Find every line below with the word "Hrec" in it, and copy each one.

======== Material for the task ========

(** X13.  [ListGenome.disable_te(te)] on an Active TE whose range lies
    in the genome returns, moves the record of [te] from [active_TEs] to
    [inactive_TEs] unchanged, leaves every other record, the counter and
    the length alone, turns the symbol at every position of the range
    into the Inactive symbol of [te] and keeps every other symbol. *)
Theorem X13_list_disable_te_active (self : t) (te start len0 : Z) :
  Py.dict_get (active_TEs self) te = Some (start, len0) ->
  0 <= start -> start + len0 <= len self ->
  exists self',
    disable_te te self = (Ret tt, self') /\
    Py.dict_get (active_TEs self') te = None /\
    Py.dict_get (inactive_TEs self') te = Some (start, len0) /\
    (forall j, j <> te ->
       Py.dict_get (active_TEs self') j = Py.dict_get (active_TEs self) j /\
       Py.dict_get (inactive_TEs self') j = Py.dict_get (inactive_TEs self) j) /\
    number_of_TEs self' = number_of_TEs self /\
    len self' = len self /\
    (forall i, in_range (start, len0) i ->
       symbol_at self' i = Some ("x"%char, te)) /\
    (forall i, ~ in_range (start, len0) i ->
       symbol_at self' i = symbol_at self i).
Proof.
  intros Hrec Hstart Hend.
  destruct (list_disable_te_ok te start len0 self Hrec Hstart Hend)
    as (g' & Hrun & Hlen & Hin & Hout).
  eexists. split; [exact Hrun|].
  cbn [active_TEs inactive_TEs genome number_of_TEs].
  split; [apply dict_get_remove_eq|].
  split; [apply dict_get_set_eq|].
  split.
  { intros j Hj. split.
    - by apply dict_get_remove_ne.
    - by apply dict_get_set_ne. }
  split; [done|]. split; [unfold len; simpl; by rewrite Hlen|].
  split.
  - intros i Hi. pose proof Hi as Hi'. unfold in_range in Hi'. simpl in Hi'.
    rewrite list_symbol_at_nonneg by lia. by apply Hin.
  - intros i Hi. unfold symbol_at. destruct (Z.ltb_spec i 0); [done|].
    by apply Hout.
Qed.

========

Reply to the exercise:
  intros Hrec Hstart Hend.
  destruct (list_disable_te_ok te start len0 self Hrec Hstart Hend)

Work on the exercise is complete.